Introduction to Farmways: A Snapshot
Begun in 2011, this photographic project, which documents the rhythms of small family farming and agriculture in Knox County, Ohio and the surrounding region, attempts to bring visibility to community farm practices and environments, as well as agricultural events taking place in the northeast central area of the state. This selection of photographs presents a diversity of subjects, which taken together, tell an extended narrative about farming in this region, while embracing the daily labor and remarkable beauty that resides in every aspect of this profession, and way of life and landscape. A primary goal of Farmways: A Snapshot is to explore, intimately at close range, farmers at work, farm environments, livestock and crop planting and harvesting, assorted other chores and educationally demonstrative agricultural events, including the county fair, annual harvest festivals, and the farmer’s market. These varied facets of local agriculture offer an informationally rich visual panoply. It should be noted that such a photographic study, suggesting an outline and aesthetics of local agricultural work and practices, and local celebrations of farm life, is a rather unique approach. Attention to this subject has received scant, if any, dedicated attention from photographic practitioners.
Particularly since World War II, with the decline of the family farm and the increasing scale and industrialization of livestock breeding, the genetic modification of seeds, mechanized crop planting, fertilization and harvesting, signaled new modern methods of food processing, production and packaging. As a result consumers in the U.S. have felt increasingly disconnected from the sources of their food. A groundswell of public concern has in recent decades given rise to the local foods movement with increasing interest in sustainably grown, fresh organic fare.
Knox County features many small, multi-generational family farms, and a regular schedule of integrated community, county and state-sponsored agricultural events.
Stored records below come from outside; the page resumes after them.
(* ===== verification/ClientCommand.v ===== *)
(** * Commands to several servers ([client::command] and [client::command_seq])

    A command goes to every server that can be used and belongs to it; callbacks collect the
    answers; the client waits, in rounds of ten milliseconds, until all have answered, enough
    have, or the time is over.  A server that lets the time pass is counted in its
    [timeout_detector], and one that answers is forgiven; so a server that does not answer for a
    while is left out of commands, writes and questions. *)

From S2P Require Import Prelude Bitbase BasefuncStd Compression Session WType Settings PoolClient ClientWrites ClientRequests.
From Stdlib Require Import ZArith Lia Strings.Byte.
From stdpp Require Import base gmap strings numbers sorting list.
Open Scope Z_scope.

#[export] Instance read_info_type_eq_dec : EqDecision read_info_type.
Proof. solve_decision. Defined.

Record cstate := CState { cm_infos : list (Z * read_info); cm_sent : list request; cm_awaiting : Z; cm_timeouts : gset Z; cm_identy : Z }.

(** What a command is asked for. *)
Record command_call := CommandCall {
  cc_type : read_info_type; cc_filename : bytes; cc_parts : Z; cc_timeout : Z; cc_groups : list Z; cc_pref : rw_preference; cc_only : gset Z }.

Section command.
Context (inflate : bytes -> option bytes) (call : command_call) (clients : list connection) (v : view).

Definition need_send (c : connection) : bool :=
  if bool_decide (cc_only call = ∅) then preferred (cc_pref call) (cc_groups call) c else bool_decide (cn_uip c ∈ cc_only call).

Definition asks (x : Z * connection) : bool := usable v x.1 && need_send x.2.

Definition visit_command (x : Z * connection) (s : cstate) : cstate :=
  if asks x then
    let identy := next_identy (cm_identy s) in
    CState (cm_infos s) (cm_sent s ++ [MkRequest x.1 identy (command_message (cc_type call) identy (cc_filename call))]) (cm_awaiting s + 1)
      ({[x.1]} ∪ cm_timeouts s) identy
  else s.

Definition is_mine (identy : Z) (message : bytes) : bool := (9 <=? zlen message) && bool_decide (take 5 (drop 4 message) = to_string identy).

Definition heard (i : Z) (s : cstate) : cstate := CState (cm_infos s) (cm_sent s) (cm_awaiting s) (cm_timeouts s ∖ {[i]}) (cm_identy s).
Definition one_done (news : list (Z * read_info)) (s : cstate) : cstate :=
  CState (cm_infos s ++ news) (cm_sent s) (cm_awaiting s - 1) (cm_timeouts s) (cm_identy s).

(** A callback; an exception leaves it before the answer is counted. *)
Definition on_command (s : cstate) (cb : callback) : cstate :=
  let i := cb_index cb in
  match list_find (fun r => rq_index r = i) (cm_sent s) with
  | None => s
  | Some (_, r) =>
      match cb with
      | NotSent _ => one_done [] (heard i s)
      | Replied _ message _ =>
          if is_mine (rq_identy r) message then
            match command_reply inflate (cc_type call) (rq_identy r) message with
            | Some (Some ri) => one_done [(i, ri)] (heard i s)
            | Some None => heard i s
            | None => one_done [] (heard i s)
            end
          else heard i s
      end
  end.

Fixpoint visit_commands (callbacks : nat -> list callback) (l : list (Z * connection)) (n : nat) (s : cstate) : cstate :=
  match l with
  | [] => s
  | x :: l' => visit_commands callbacks l' (S n) (foldl on_command (visit_command x s) (callbacks n))
  end.

(** ** Waiting *)

Definition count_parts_awaiting : Z :=
  if bool_decide (cc_type call ∈ [read_file_tms_newest; read_cdb_tms_newest; read_edb_events]) ||
     (bool_decide (cc_only call = ∅) && bool_decide (cc_type call = read_files_many))
  then max_val I32 else cc_parts call.

Definition loop_timeout_ms : Z := 10.

(** The [do] loop: whether the condition was met, and the state. *)
Fixpoint wait_loop (rounds : nat -> list callback) (fuel k : nat) (timeout_mili_sec : Z) (s : cstate) : option (bool * cstate) :=
  match fuel with
  | O => None
  | S fuel' =>
      let s := foldl on_command s (rounds k) in
      let is_cond := (cm_awaiting s =? 0) || (count_parts_awaiting <=? zlen (cm_infos s)) in
      let timeout_mili_sec := timeout_mili_sec - loop_timeout_ms in
      if negb is_cond && (0 <? timeout_mili_sec) then wait_loop rounds fuel' (S k) timeout_mili_sec s else Some (is_cond, s)
  end.

(** The detectors after the command: servers that answered are forgiven, servers that did not are
    counted when the time was over. *)
Definition after_wait (is_cond : bool) (s : cstate) (now : Z) (i : Z) : timeout_detector :=
  let d := v_timeout v i in
  if bool_decide (i ∈ rq_index <$> cm_sent s) then
    if bool_decide (i ∈ cm_timeouts s) then (if is_cond then d else (timeout_detected now d).1) else reset_timeout d
  else d.
End command.

Record command_result := CommandResult {
  cr_res : read_res; cr_infos : list (Z * read_info); cr_sent : list request; cr_in_time : bool; cr_timeouts : Z -> timeout_detector; cr_identy : Z }.

(** The end of [command]: for the newest write only one answer is kept. *)
Definition finish_command (call : command_call) (infos : list (Z * read_info)) : read_res * list (Z * read_info) :=
  if bool_decide (cc_type call ∈ [read_file_tms_newest; read_cdb_tms_newest]) then
    match newest (cc_parts call) infos.*2 ≫= (infos !!.) with
    | Some x => (read_ok, [x])
    | None => (count_tms_files_less_than_requeired, infos)
    end
  else (read_ok, infos).

(** [indexex] are the answers that the vector of the caller holds before; [now] is the time when
    the wait is over. *)
Definition command (inflate : bytes -> option bytes) (call : command_call) (clients : list connection) (v : view) (callbacks rounds : nat -> list callback)
    (now identy0 : Z) (indexex : list (Z * read_info)) : option command_result :=
  if bool_decide (cc_type call = file_info) && bool_decide (cc_pref call = any)
  then Some (CommandResult error_specify_the_group indexex [] true (v_timeout v) identy0)
  else
    let s := visit_commands inflate call v callbacks (indexed clients) 0 (CState indexex [] 0 ∅ identy0) in
    match cm_sent s with
    | [] => Some (CommandResult servers_not_found (cm_infos s) [] true (v_timeout v) (cm_identy s))
    | _ =>
        '(is_cond, s) ← wait_loop inflate call rounds (S (Z.to_nat (cc_timeout call))) 0 (cc_timeout call) s;
        let '(res, infos) := finish_command call (cm_infos s) in
        Some (CommandResult res infos (cm_sent s) is_cond (after_wait v is_cond s now) (cm_identy s))
    end.

(** ** [command_seq] *)

(** The world of one round: the time since the start, the choice of a server, and what the command sees. *)
Record world := World {
  w_elapsed : Z; w_turn : turn; w_view : view; w_callbacks : nat -> list callback; w_rounds : nat -> list callback; w_now : Z }.

Section sequence.
Context (inflate : bytes -> option bytes) (call : command_call) (clients : list connection) (timeout_general : Z) (to_all : bool) (worlds : nat -> world).

(** The command to one server. *)
Definition one_call (c : connection) : command_call :=
  CommandCall (cc_type call) (cc_filename call) 1 (Z.max 300 (cc_timeout call)) (cc_groups call) (cc_pref call) {[cn_uip c]}.

Fixpoint seq_loop (fuel k : nat) (p : pool) (used : gset Z) (identy : Z) (indexex : list (Z * read_info)) : option (read_res * list (Z * read_info)) :=
  match fuel with
  | O => None
  | S fuel' =>
      let wd := worlds k in
      if w_elapsed wd <? timeout_general then
        match pop_index_rand (t_group (w_turn wd)) (t_server (w_turn wd)) p used (-1) with
        | None => Some (if to_all && negb (bool_decide (length indexex = 0%nat)) then read_ok else file_not_found, indexex)
        | Some (ind, p, used) =>
            match clients !! Z.to_nat ind with
            | Some c =>
                if t_connected (w_turn wd) ind then
                  r ← command inflate (one_call c) clients (w_view wd) (w_callbacks wd) (w_rounds wd) (w_now wd) identy indexex;
                  if negb to_all && negb (bool_decide (length (cr_infos r) = 0%nat)) then Some (read_ok, cr_infos r)
                  else seq_loop fuel' (S k) p used (cr_identy r) (cr_infos r)
                else seq_loop fuel' (S k) p used identy indexex
            | None => None
            end
        end
      else Some (timeout, indexex)
  end.

Definition command_seq (v : view) (identy0 : Z) (indexex : list (Z * read_info)) : option (read_res * list (Z * read_info)) :=
  let l := filter (fun x => usable v x.1 && preferred (cc_pref call) (cc_groups call) x.2 && allowed (cc_only call) x.2) (indexed clients) in
  seq_loop (S (length l)) 0 (pool_of l) ∅ identy0 indexex.
End sequence.

(** ** What a command does *)

Section facts.
Context (inflate : bytes -> option bytes) (call : command_call) (clients : list connection) (v : view).

Abbreviation on := (on_command inflate call).

Lemma wait_loop_total rounds fuel : forall k t s, (Z.to_nat t < fuel)%nat -> is_Some (wait_loop inflate call rounds fuel k t s).
Proof.
  induction fuel as [|fuel IH]; intros k t s Hf; [lia|]. cbn [wait_loop]. destruct (negb _ && (0 <? t - loop_timeout_ms)) eqn:E; [|by eexists].
  apply andb_true_iff in E as [_ E%Z.ltb_lt]. apply IH. unfold loop_timeout_ms in *. lia.
Qed.

(** An answer that one of the messages seen from a server gives. *)
Definition answers (sent : list request) (seen : Z -> list callback) (x : Z * read_info) : Prop := exists r message elapsed,
  r ∈ sent /\ rq_index r = x.1 /\ Replied x.1 message elapsed ∈ seen x.1 /\ command_reply inflate (cc_type call) (rq_identy r) message = Some (Some x.2).

(** The state after the callbacks [seen i] of the servers since they were asked. *)
Record cinv (indexex : list (Z * read_info)) (seen : Z -> list callback) (s : cstate) : Prop := {
  ci_once : NoDup (rq_index <$> cm_sent s);
  ci_timeouts : forall i, i ∈ cm_timeouts s <-> i ∈ rq_index <$> cm_sent s /\ i ∉ cb_index <$> seen i;
  ci_infos : exists news, cm_infos s = indexex ++ news /\ forall x, x ∈ news <-> answers (cm_sent s) seen x }.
In addition, a number of new and renewed sustainable organic agricultural practices, and small scale subsistence farming are thriving today. Across the U.S., smaller scale sustainable organic practices are a growing cottage industry. The daily work and routine of these overlapping agricultural trends (many with significant historical roots, some clearly much more recent in origin) are known broadly to the public, but remain largely unseen.
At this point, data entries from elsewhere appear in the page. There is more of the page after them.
#[local] Existing Instance tcp_env.
#[local] Existing Instance plain_filesystem.

(** The server of the example after [n] turns of the checker. *)
Definition ex_run (n : nat) : option program :=
  pr ← start ex_booted 3 (lit "/s/") 100 None ex_reopened; checker_run (replicate n (example_dt, 3 * nano)) pr.
Definition ex_prog (n : nat) : program := default (Program ex_saved (init 0 None) 0 0) (ex_run n).

Lemma ex_prog_tick n : (n < 5)%nat -> checker_tick example_dt (3 * nano) (ex_prog n) = Some (ex_prog (S n)).
Proof. intros Hn. do 5 (destruct n as [|n]; [vm_compute; reflexivity|]). lia. Qed.

Lemma checker_keeps_store_clean_witness :
  0 <= c5 (ex_prog 4) < 5 /\ c5 (ex_prog 5) = (c5 (ex_prog 4) + 1) mod 5 /\
  forall k f, mp (cdb (prog_node (ex_prog 5))) !! k = Some f <->
    mp (cdb (prog_node (ex_prog 4))) !! k = Some f /\ (c5 (ex_prog 5) = 0 -> 3 * nano <= valid_until f).
Proof.
  apply (checker_keeps_store_clean (fun _ => None) (fun _ => 7) (fun c _ _ => c) (fun _ _ => 1) (fun _ => true) (fun _ _ => [])
    ex_booted 3 (lit "/s/") 100 None ex_reopened (ex_prog 0) (ex_prog 4) example_dt (3 * nano) (ex_prog 5)).
  - vm_compute. reflexivity.
  - do 4 (eapply rtc_l; [eapply step_tick; apply ex_prog_tick; lia|]). apply rtc_refl.
  - apply ex_prog_tick. lia.
Defined.

Example ex_item_expires :
  fst <$> map_to_list (mp (cdb (prog_node (ex_prog 4)))) = [[x61]] /\ map_to_list (mp (cdb (prog_node (ex_prog 5)))) = [].
Proof. by vm_compute. Qed.
(* ===== verification/ClientEvents.v ===== *)
(** * Events in the client library ([listen_events] and [dispatch_events], client/rssdisk_pool.cpp)

    A client listens to several servers.  The same event comes from each of them; [event_items], a
    [time_cache], collects the servers that reported it, and when nothing more has come for a
    while [dispatch_events] calls the program back, once, with the set of the servers.  The first
    report of an event with a name makes the client ask for its value.

    The composition with the server shows what an event that is written becomes for the
    programs that listen. *)

From S2P Require Import Prelude Bitbase BasefuncStd DateTime MapTime Caches EManager TcpHandler JdbInterface JManager DiskHelper DiskServer PoolClient.
From Stdlib Require Import ZArith Lia Strings.Byte.
From stdpp Require Import base gmap strings numbers list.
Open Scope Z_scope.

(** ** The code *)

(** [evetne_item]: the servers that have reported the event. *)
Definition evetne_item := gset Z.

Abbreviation event_items := (gmap bytes (time_cache_item evetne_item)).

Definition bar : bytes := lit "|".

(** The type of the message, the type of the event and the place of the second bar. *)
Definition event_fields (str : bytes) : Z * Z * option nat :=
  match str_find bar str with
  | None => (0, 0, None)
  | Some f =>
      match str_find_at bar str (f + 1) with
      | None => (0, 0, None)
      | Some f2 =>
          let type := default 0 (stoi I32 (take f str)) in
          let ev_type := if type =? 12 then default 0 (stoi I32 (take (f2 - f) (drop (f + 1) str))) else 0 in
          (type, ev_type, Some f2)
      end
  end.

(** [str.substr(f2 + 1)]; for [npos] it is the whole string. *)
Definition after_bar (str : bytes) (f2 : option nat) : bytes := match f2 with Some i => drop (i + 1) str | None => str end.

Definition event_key (str : bytes) : bytes :=
  let '(_, ev_type, f2) := event_fields str in
  if ev_type <? 0 then lit "000000000" ++ numeric_to_chars I32 ev_type ++ after_bar str f2 else str.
It is no surprise that romanticized depictions of the farm have persisted in some proportion to the increasing economic disappearance of family farming due, in large part, to the commercial dominance of agribusiness. Nearly all of us are familiar with the motif of the red or white barn, grain silo, rustic outbuildings, and tractors and hay wagons viewed against the backdrop of vast acres of fields and pasture. This pastoral landscape is a commonplace in central Ohio. It is seen from a far distance, as inhabitants drive at highway speed through the countryside along remote two lane state and county roads. Such a nostalgic view of the family farm is repeated endlessly in iconic painted and photographic depictions that hang in many homes and are likely to appear in rural community spaces, such as local businesses, banks, post offices and senior centers. The proliferation of these representations suggests the vital importance of farming in the rural U.S., and yet practically, these images tend to be low in informational value and are based upon generic, stereotypical farm imagery. The picturesque family farm – seenfrom a distance, at arm’s length – may be thought of as a kind of attractive book cover without any contents; it portends a deeper reality within than is delivered. Farmways: A Snapshot, attempts to fill this gap visually, paying homage to the arduous labor of farmers, and complicating and updating our visual knowledge and appreciation of farming. This series makes note of the historic and active presence of farming in our rural agricultural communities, and burgeoning national interest in locally sourced food and sustainable, organic agricultural practices.
Contrary to a lack of visual attention, farming as a way of life has been explored In depth by writers – some researched and written by journalists and some contributed by farmers reflecting on years of first-hand knowledge. Writing on agriculture can be poetically expansive in its description of the sights, sounds and even olfactory sensations of farming. Such writing with close attention to visual detail offers a promising model for my photographic practice.